Por primera vez, los científicos vieron cómo nace el caos en los dispositivos cuánticos. Resultó que el ruido, que siempre se consideró una molestia, crea por sí mismo un comportamiento complejo e impredecible, como el viento que transforma la superficie lisa de un lago en olas desordenadas. ¿Podría este caos 'incorporado' convertirse en una herramienta para nuevos descubrimientos?

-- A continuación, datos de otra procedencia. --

(* ===== verification/HostWrites.v ===== *)
(** * What the providers write to a hosting service

    A pull request may carry commits, which the providers write through the
    service's API before they open it (no caller of this repository passes any
    today).  The writes are made in order, each only after the one before
    succeeded, and the pull request is opened last.  What is written depends on
    what the service answers: the newest commit of a branch, the files that are
    there.  A plan therefore holds these reads with their answers, and each
    write is determined by the pull request and the answers before it. *)

From S2P Require Export AzureDevOps ApiServer.

(** ** Writes, and the reads they depend on

    [Stop] is a step that nothing performs: a plan with it cannot be carried
    out to its end. *)
Inductive host_step :=
  | RCommits (branch : string) (newest_first : option (list string))
  | RTree (branch path : string) (entries : option (list GGPTreeEntry))
  | Stop
  | WBranch (branch sha : string)
  | WCommit (branch message : string) (files : list (string * option string))
  | WPush (request : ScmRequest)
  | WContents (path : string) (params : ScmContentParams)
  | WPull (head base title body : string)
  | WEdit (number : Z).

(** The step a call performs, and whether it succeeded; a read succeeds, with
    [None] for an error. *)
Definition git_host {X} (g : git_call X) : X -> option (host_step * bool) :=
  match g in git_call X return X -> option (host_step * bool) with
  | CommitsListPage _ branch => fun r => Some (RCommits branch (res_to_option r), true)
  | ScmListCommits _ _ ref _ => fun r => Some (RCommits ref (res_to_option r), true)
  | TreesList _ sha path _ => fun r => Some (RTree sha path (res_to_option r), true)
  | CommitsCreate _ branch message files => fun r => Some (WCommit branch message files, is_ok r)
  | BranchesCreate _ branch sha => fun r => Some (WBranch branch sha, is_ok r)
  | PullRequestsCreate _ title head base body => fun r => Some (WPull head base title body, is_ok r)
  | PullRequestsEdit _ number _ => fun r => Some (WEdit number, is_ok r)
  | ScmCreateRef _ _ ref sha => fun r => Some (WBranch ref sha, is_ok r)
  | ScmContentsCreate _ _ path params => fun r => Some (WContents path params, is_ok r)
  | ScmContentsUpdate _ _ path params => fun r => Some (WContents path params, is_ok r)
  | ScmDo _ request => fun r => Some (WPush request,
      match r with Ok resp => bool_decide (srs_Status resp <= 300)%Z | Err _ => false end)
  | ScmPullRequestsCreate _ _ i => fun r =>
      Some (WPull (spi_Head i) (spi_Base i) (spi_Title i) (spi_Body i), is_ok r)
  | ScmPullRequestsUpdate _ _ number _ => fun r => Some (WEdit number, is_ok r)
  | _ => fun _ => None
  end.

Definition ev_host (ev : event sys) : option (host_step * bool) :=
  match ev with
  | Ev e x =>
      match e in sys X return X -> option (host_step * bool) with
      | Git g => git_host g
      | _ => fun _ => None
      end x
  end.

(** The steps of a run, in order *)
Definition host_log (tr : list (event sys)) : list (host_step * bool) := omap ev_host tr.

Definition made (plan : list host_step) : list (host_step * bool) := (fun w => (w, true)) <$> plan.

(** Nothing performs [Stop]: a plan that was carried out holds none. *)
Lemma never_stop tr b : (Stop, b) ∉ host_log tr.
Proof.
  intros (ev & _ & Hev)%list_elem_of_omap. destruct ev as [X e x]. destruct e; try done. by destruct g.
Qed.

(** Some of the plan was done, perhaps all; the next write may have failed. *)
Definition within_plan (plan : list host_step) (log : list (host_step * bool)) : Prop :=
  exists done_ rest, plan = done_ ++ rest /\
    (log = made done_ \/ exists w rest', rest = w :: rest' /\ log = made done_ ++ [(w, false)]).

(** A run that succeeds has carried out the plan; one that does not has stopped
    before its last write succeeded. *)
Definition follows {A} (plan : list host_step) (tr : list (event sys)) (o : outcome (res A)) : Prop :=
  match o with
  | Done (Ok _) => host_log tr = made plan
  | _ => exists done_ w rest, plan = done_ ++ w :: rest /\
      (host_log tr = made done_ \/ host_log tr = made done_ ++ [(w, false)])
  end.

(** The same for a part of a run, which may also fail after its last write *)
Definition mostly {A} (plan : list host_step) (tr : list (event sys)) (o : outcome (res A)) : Prop :=
  match o with
  | Done (Ok _) => host_log tr = made plan
  | _ => within_plan plan (host_log tr)
  end.

Definition plans {A} (S : list host_step -> Prop) (p : io (res A)) : Prop :=
  wp p (fun tr o => exists plan, S plan /\ follows plan tr o).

Los niveles de energía de un sistema cuántico se pueden imaginar como personas que intentan mantener la distancia. En el modo ordenado se apiñan de forma predecible, pero basta con añadir caos — y se dispersan en círculo, formando una «rosquilla»: un anillo denso con un vacío en el centro. Justo esa imagen vieron por primera vez los físicos al ejecutar en un chip cuántico dos programas: uno ordenado y otro caótico. Mediante espectroscopía (escuchar las «notas» de los átomos) midieron las distancias entre los niveles. En el caso caótico, estos mantenían efectivamente una distancia respetuosa, creando la figura de la rosquilla. Pero el principal descubrimiento ocurrió cuando se alargó el programa ordenado: el ruido interno del chip — una fuga de energía que provoca un aumento de la entropía — convirtió por sí mismo el orden en caos. Resultó que incluso las pequeñas imperfecciones, consideradas un estorbo para los cálculos, convierten cualquier procesador cuántico en un laboratorio listo para estudiar el caos. Como ya señaló Richard Feynman y desarrolló David Deutsch, los ordenadores cuánticos son capaces de modelar estos efectos sutiles, no descritos por el simple modelo estándar de sistemas aislados.
🎯 Pequeñas pérdidas de energía, como en una taza de café o en el mercado de divisas, pueden generar caos — justo lo que mostró el chip cuántico.
🎬 En la serie «Devs» un ordenador cuántico predice el futuro mediante el caos determinista; los chips reales son aún más caprichosos — el ruido lo emborrona todo.